Lesiones atendidas en atención primaria en la Comunidad de Madrid: análisis de los registros en la historia clínica electrónica


Zoni AC, Dominguez-Berjón MF, Esteban-Vasallo MD, Regidor E.
Gac Sanit. 2014;28(1):55-60

Objetivo: Describir la incidencia de lesiones atendidas en atención primaria y analizar su distribución
según el tipo de lesión por sexo y edad en la Comunidad de Madrid en el año 2011.
Métodos: Estudio descriptivo transversal a partir de la historia clínica electrónica de atención primaria, del sistema sanitario público de la Comunidad de Madrid, en 2011. Se calcularon la incidencia de las lesiones, las tasas específicas de lesiones (fracturas, esguinces, heridas, quemaduras, lesiones por cuerpo extraño, intoxicaciones y contusiones) y las razones de tasas con un intervalo de confianza del 95%, todas estratificadas por sexo y edad.
Resultados: En 2011 se registraron 707.800 episodios de lesiones (3,5% del total de los episodios atendidos en atención primaria).

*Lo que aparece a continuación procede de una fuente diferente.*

(* ===== verification/FlashblockBuilder.v ===== *)
(** * Assembling a block from flashblocks

    [FlashblockBuilder] of crates/rollup-boost/src/flashblocks/service.rs: it
    accepts the flashblocks of one block in order and builds the block's payload
    from what it has accepted. *)
From S2P Require Import Prelude Payload.

Local Open Scope Z_scope.

Inductive FlashblocksError : Set :=
| MissingBasePayload | UnexpectedBasePayload | MissingDelta | InvalidIndex | MissingPayload.

(** Its [Display]. *)
Definition FlashblocksError_to_string (e : FlashblocksError) : string :=
  match e with
  | MissingBasePayload => "Missing base payload for initial flashblock"
  | UnexpectedBasePayload => "Unexpected base payload for non-initial flashblock"
  | MissingDelta => "Missing delta for flashblock"
  | InvalidIndex => "Invalid index for flashblock"
  | MissingPayload => "Missing payload"
  end.

#[global] Instance FlashblocksError_eq_dec : EqDecision FlashblocksError.
Proof. solve_decision. Defined.

Section FlashblockBuilder.
Context {ET : EngineTypes}.

Record FlashblockBuilder : Set := {
  base : option ExecutionPayloadBaseV1;
  flashblocks : list ExecutionPayloadFlashblockDeltaV1
}.

Definition FlashblockBuilder_new : FlashblockBuilder := {| base := None; flashblocks := [] |}.

(** [extend(&mut self, payload)]: the result and the builder afterwards. *)
Definition extend (payload : FlashblocksPayloadV1) (self : FlashblockBuilder)
  : result unit FlashblocksError * FlashblockBuilder :=
  if negb (fb_index payload =? Z.of_nat (length (flashblocks self))) then
    (Err InvalidIndex, self)
  else if fb_index payload =? 0 then
    match fb_base payload with
    | Some b =>
        (Ok tt, {| base := Some b; flashblocks := flashblocks self ++ [fb_diff payload] |})
    | None => (Err MissingBasePayload, self)
    end
  else
    match fb_base payload with
    | Some _ => (Err UnexpectedBasePayload, self)
    | None =>
        (Ok tt, {| base := base self; flashblocks := flashblocks self ++ [fb_diff payload] |})
    end.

La mayoría afectaron a mujeres (54,0%) y a mayores de 34 años (58,0%). Las más frecuentes fueron las heridas en los hombres (35,3%) y las contusiones en las mujeres (30,6%).
Globalmente, las mujeres presentaron tasas más altas de lesiones en edades avanzadas y los hombres se lesionaron más por debajo de los 15 años de edad. Por tipo de lesión, las tasas más altas de fracturas, quemaduras y contusiones se observaron en la población de mayor edad, las de lesiones por cuerpo extraño y heridas en la infancia, las luxaciones en jóvenes y las intoxicaciones en las edades extremas.
Conclusiones: La vulnerabilidad especial de varones menores de 5 años y de las ancianas sugiere que las intervenciones tienen que dirigirse a las necesidades específicas de estos grupos



Comentario: El análisis de las lesiones atendidas en Atención Primaria es muy importante para conocer la magnitud real del problema y las medidas preventivas necesarias. La calidad de los registros en nuestras consultas son del máximo interés.